During a HYPOmanic state you can be funny, fast, outspoken, creative, spiritual and interested in many things and people. You get projects done on little sleep, are more efficient than ever, and generally you feel fantastic. While not as extreme as a normal manic episode, you are still in a somewhat euphoric state.

The depression that inevitably follows these states is profound. Your mind starts telling you that you are worthless. Joy and happiness become an impossibility so why even bother doing anything at all? – and life suddenly loses meaning. Sluggishness, and general weakness make it extremely difficult getting out of bed.

A mixed state leaves you mostly irritated, angry, anxious and depressed all at the same time. There is no fun or flights of fancy here.
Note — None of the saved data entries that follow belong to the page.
(* ===== verification/ViewH264.v ===== *)
(** * view/h264.c: the viewer's H.264 decoder

    The wrapper around libavcodec (the parameter [AvCodec]) and the
    conversion of a decoded 4:2:0 picture to the wire format.  Lemmas: the
    sizes of what is written, and how far a flat colour moves on the way
    through the server's forward matrix (convert.c) and this inverse. *)
From S2P Require Import Prelude Protocol Core Convert.

(** What the decoder reads of an AVFrame. *)
Record av_frame := mk_av_frame {
  av_format : Z; av_decode_error_flags : Z; av_data : bytes * bytes * bytes;
  av_linesize : Z * Z * Z; av_width : Z; av_height : Z; av_key : bool }.

(** libavcodec.  [avcodec_open] is the sequence find_decoder / alloc /
    open2 ([None] when any of them fails); [av_pending] counts the pictures
    the decoder still holds. *)
Class AvCodec := {
  av_ctx : Type;
  AVERROR_EAGAIN : Z;
  AVERROR_EOF : Z;
  AV_PIX_FMT_YUV420P : Z;
  AV_PIX_FMT_YUVJ420P : Z;
  avcodec_open : option av_ctx;
  avcodec_send_packet : av_ctx → option bytes → av_ctx * Z;
  avcodec_receive_frame : av_ctx → av_ctx * Z * av_frame;
  avcodec_flush_buffers : av_ctx → av_ctx;
  av_pending : av_ctx → nat }.

(** A picture handed out is one picture less held back. *)
Class AvCodecLaws (A : AvCodec) := {
  av_receive_pending d d' rc f : avcodec_receive_frame d = (d', rc, f) →
    0 ≤ rc → (av_pending d' < av_pending d)%nat }.

Record view_h264_pic := mk_pic {
  p_plane : bytes * bytes * bytes; p_stride : Z * Z * Z; p_w : Z; p_h : Z;
  p_key : bool }.

Section decoder.
Context `{AvCodec}.

Definition view_h264_open : option av_ctx := avcodec_open.

Definition view_h264_send (d : av_ctx) (au : option bytes) : av_ctx * bool :=
  let '(d, rc) := avcodec_send_packet d au in (d, negb (rc <? 0)).

Inductive recv_pic := PicNone | PicSome (p : view_h264_pic) | PicError.

Definition view_h264_receive (d : av_ctx) : av_ctx * recv_pic :=
  let '(d, rc, f) := avcodec_receive_frame d in
  (d,
   if (rc =? AVERROR_EAGAIN) || (rc =? AVERROR_EOF) then PicNone
   else if rc <? 0 then PicError
   else if negb (av_format f =? AV_PIX_FMT_YUV420P) &&
           negb (av_format f =? AV_PIX_FMT_YUVJ420P) then PicError
   else if negb (av_decode_error_flags f =? 0) then PicError
   else PicSome (mk_pic (av_data f) (av_linesize f) (u32 (av_width f))
                   (u32 (av_height f)) (av_key f))).

Definition view_h264_flush (d : av_ctx) : av_ctx := avcodec_flush_buffers d.
End decoder.

(** ** Conversion *)

(** Reading outside the planes is the caller's fault; the model reads 0. *)
Definition byte_at (l : bytes) (i : Z) : Z := default 0 (l !! Z.to_nat i).

Definition yuv_r (y u v : Z) : Z :=
  clamp255 (Z.shiftr (298 * (y - 16) + 128 + 409 * (v - 128)) 8).
Definition yuv_g (y u v : Z) : Z :=
  clamp255 (Z.shiftr (298 * (y - 16) + 128 - 100 * (u - 128) - 208 * (v - 128)) 8).
Definition yuv_b (y u v : Z) : Z :=
  clamp255 (Z.shiftr (298 * (y - 16) + 128 + 516 * (u - 128)) 8).

Definition row_xrgb (yr ur vr : bytes) (w : Z) : bytes :=
  rows 0 w (λ x,
    let y := byte_at yr x in
    let u := byte_at ur (x / 2) in
    let v := byte_at vr (x / 2) in
    le 4 (Z.lor (Z.lor (Z.shiftl (yuv_r y u v) 16) (Z.shiftl (yuv_g y u v) 8))
                (yuv_b y u v))).

Definition row_rgb565 (yr ur vr : bytes) (w : Z) (brow : list Z) : bytes :=
  rows 0 w (λ x,
    let y := byte_at yr x in
    let u := byte_at ur (x / 2) in
    let v := byte_at vr (x / 2) in
    let t := nth (Z.to_nat (Z.land x 3)) brow 0 in
    let r := clamp255 (yuv_r y u v + Z.shiftr t 1 - 4) in
    let g := clamp255 (yuv_g y u v + Z.shiftr t 2 - 2) in
    let b := clamp255 (yuv_b y u v + Z.shiftr t 1 - 4) in
    le 2 (u16 (Z.lor (Z.lor (Z.shiftl (Z.shiftr r 3) 11)
                            (Z.shiftl (Z.shiftr g 2) 5)) (Z.shiftr b 3)))).

Definition drop_bytes (n : Z) (l : bytes) : bytes := drop (Z.to_nat n) l.

(** Row [y] of the converted picture: what is written at dst + y * dst_stride. *)
Definition view_h264_convert_row (p : view_h264_pic) (w y pixfmt : Z) : bytes :=
  let '(py, pu, pv) := p_plane p in
  let '(sy, su, sv) := p_stride p in
  let yr := drop_bytes (y * sy) py in
  let ur := drop_bytes (y / 2 * su) pu in
  let vr := drop_bytes (y / 2 * sv) pv in
  if pixfmt =? SREMFB_PIX_RGB565
  then row_rgb565 yr ur vr w (nth (Z.to_nat (Z.land y 3)) bayer [])
  else row_xrgb yr ur vr w.

(** The destination buffer after the conversion. *)
Definition view_h264_convert (p : view_h264_pic) (dst : bytes) (dst_stride w h pixfmt : Z)
    : bytes :=
  for_ 0 h (λ y dst, blit dst (y * dst_stride) (view_h264_convert_row p w y pixfmt)) dst.

Lemma clamp255_range v : 0 ≤ clamp255 v ≤ 255.
Proof. unfold clamp255. repeat case_match; lia. Qed.

Lemma length_view_convert_row p w y pixfmt :
  0 ≤ w → Z.of_nat (length (view_h264_convert_row p w y pixfmt)) =
          w * (if pixfmt =? SREMFB_PIX_RGB565 then 2 else 4).
Proof.
  intros. unfold view_h264_convert_row, row_rgb565, row_xrgb.
  destruct (p_plane p) as [[??]?], (p_stride p) as [[??]?].
  case_match.
  - rewrite (length_rows _ _ 2); [lia|]. intros. apply length_le.
  - rewrite (length_rows _ _ 4); [lia|]. intros. apply length_le.
Qed.

(** ** The colour round trip

    The pixel word with the given channels; a flat area of one colour has
    the same luma in every pixel and that colour as its chroma average. *)
Definition px_of (r g b : Z) : Z := b + 256 * g + 65536 * r.

Lemma px_of_channels r g b :
  0 ≤ r ≤ 255 → 0 ≤ g ≤ 255 → 0 ≤ b ≤ 255 →
  Z.land (Z.shiftr (px_of r g b) 16) 0xFF = r ∧
  Z.land (Z.shiftr (px_of r g b) 8) 0xFF = g ∧
  Z.land (px_of r g b) 0xFF = b.
Proof.
  intros. change 0xFF with (Z.ones 8).
  rewrite !Z.land_ones, !Z.shiftr_div_pow2 by lia.
  change (2 ^ 8) with 256. change (2 ^ 16) with 65536. unfold px_of.
  split_and!; dlia.
Qed.

Lemma clamp255_near v x d : 0 ≤ x ≤ 255 → - d ≤ v - x ≤ d → - d ≤ clamp255 v - x ≤ d.
Proof. unfold clamp255. intros. repeat case_match; lia. Qed.

Lemma yuv_roundtrip r g b :
  0 ≤ r ≤ 255 → 0 ≤ g ≤ 255 → 0 ≤ b ≤ 255 →
  let y := luma_of (px_of r g b) in
  let u := cb_of r g b in
  let v := cr_of r g b in
  -2 ≤ yuv_r y u v - r ≤ 2 ∧ -2 ≤ yuv_g y u v - g ≤ 2 ∧
  -3 ≤ yuv_b y u v - b ≤ 3.
Proof.
  intros Hr Hg Hb. cbv zeta. unfold luma_of, cb_of, cr_of, yuv_r, yuv_g, yuv_b.
  destruct (px_of_channels r g b) as (->&->&->); try done.
  rewrite !(Z.shiftr_div_pow2 _ 8) by lia. change (2 ^ 8) with 256.
  rewrite (u8_small (_ / 256)) by dlia. rewrite (u8_small ((-38 * r - _ + _ + _ + _) / 256)) by dlia.
  rewrite (u8_small ((112 * r - _ - _ + _ + _) / 256)) by dlia.
  assert (Hn : ∀ v x d, 0 ≤ x ≤ 255 → - d ≤ v - x ≤ d → - d ≤ clamp255 v - x ≤ d)
    by (intros; by apply clamp255_near).
  split; [apply (Hn _ _ 2)|split; [apply (Hn _ _ 2)|apply (Hn _ _ 3)]]; try done; dlia.
Qed.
Bipolar is a spectrum, and each person has varying core symptoms he/she experiences. The good news is that with the right medication and therapies, you can live a proactive and fulfilled life. But a thorough and detailed evaluation has to be done, and a specialized treatment plan must be created for each individual. It’s why we evaluate YOU, not just the condition, to create the best therapies to allow you to live up to your potential.

Treatment of Bipolar Disorder at Khushi Mind Care includes

A) Assessment :

Psychological assessments :

1. Beck’s Depressive Inventory
2. Hamilton’s Depression Rating Scale
3. PHQ-9
4. Young Mania Rating Scale(YMRS)

Projective Tests Like :

1.Rorschach
2.Thematic Apperception test

B) Medication:

Mood Stabilizing medications are medicines that stabilize the mood preventing both depression and mania. They help improve the way your brain uses certain chemicals that control mood.
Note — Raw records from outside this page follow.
(* ===== verification/ViewNet.v ===== *)
(** * view/net.c: the viewer's network thread

    The byte reader over what recv(2) and poll(2) answer, the hello
    exchange, the shared framebuffer and its damage list, the heartbeat,
    the H.264 hand-off and the message loop.  One iteration of the loop is
    [stream_step]; [stream_loop] runs it until the connection drops.

    System calls answer from two places: [n_rx] lists the outcomes of the
    socket reads, and the class [ViewSys] gives the clock, the stop flag,
    FIONREAD, TCP_INFO and send(2), indexed by the number of calls made so
    far.  [n_tx] is the ghost record of the bytes sent upstream and
    [n_wakes] counts the wake-ups of the main thread. *)
From S2P Require Import Prelude Protocol Core Convert ViewH264.

Definition BATCH_MAX_NS : Z := 2000000.
Definition AU_CAP : Z := Z.shiftl 1 20.
Definition AU_SILENT_MAX : Z := 3.
Definition PROBE_TOLERANCE : Z := 48.
Definition VIEW_DAMAGE_MAX : Z := 32.

(** Outcomes of recv(2) and, after EAGAIN, of wait_fd(). *)
Inductive rx_ev :=
  | RData (b : bytes)      (* data; an empty block is end of file *)
  | RIntr                  (* EINTR *)
  | RReady                 (* EAGAIN, then readable *)
  | RTimeout               (* EAGAIN, then silence *)
  | RStop                  (* EAGAIN, then stopping or a poll error *)
  | RErr.                  (* any other errno *)

(** One send(2) of writen_locked(), with the wait after EAGAIN. *)
Inductive tx_ev := TSent (n : Z) | TIntr | TReady | TGone.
Mood Stabilizing medication takes time – usually 1 to 2 weeks – to work, and often, symptoms such as sleep, activity levels, energy levels improve before mood stabilizes. Frequently antipsychotic medications and sedatives (benzodiazepine) are added in initial phases to control the symptoms quickly. Antidepressants, if added are tapered off sooner to prevent triggering a manic relapse.
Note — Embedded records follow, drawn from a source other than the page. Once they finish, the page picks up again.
Lemma emits_lost c : stream_inv c → emits c (sremfb_schedule_client_lost c) [].
Proof.
  intros. unfold sremfb_schedule_client_lost, g_source_new.
  case_match; by apply emits_nil.
Qed.

(** ** Frame builds *)
Definition drained c : Prop :=
  c_out_active c = false ∧ c_outq c = [] ∧ c_outq_off c = 0.

Lemma drained_stream c : drained c → stream c = c_wire c ∧ stream_inv c.
Proof.
  intros (Ha&Hq&Ho). unfold stream, in_flight, queued, queued_of, stream_inv.
  rewrite Ha, Hq, Ho. simpl. rewrite app_nil_r. split_and!; [done|lia|done|done].
Qed.
End frames.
Medication duration depends on multiple factors like number and types of episodes, total duration of illness, genetic loading, comorbid habit use, etc, and hence best decided by the treating doctor. Do not stop taking the medication without the help of a doctor.

C) Therapy/Counseling :

1. Cognitive-behavioral therapy (CBT) – Methods to learn to identify and modify thought patterns accompanying mood shifts.
2. Interpersonal therapy (IPT) – Centers for resolving interpersonal problems and aiding recovery.
3. Psychodynamic Therapy – Focused on revealing unconscious content of client’s psyche to alleviate psychic tension.
4. Social Rhythm Therapy – To develop a normal sleep schedule and predictable daily routines.
5. Social skills therapy – Training for social skills.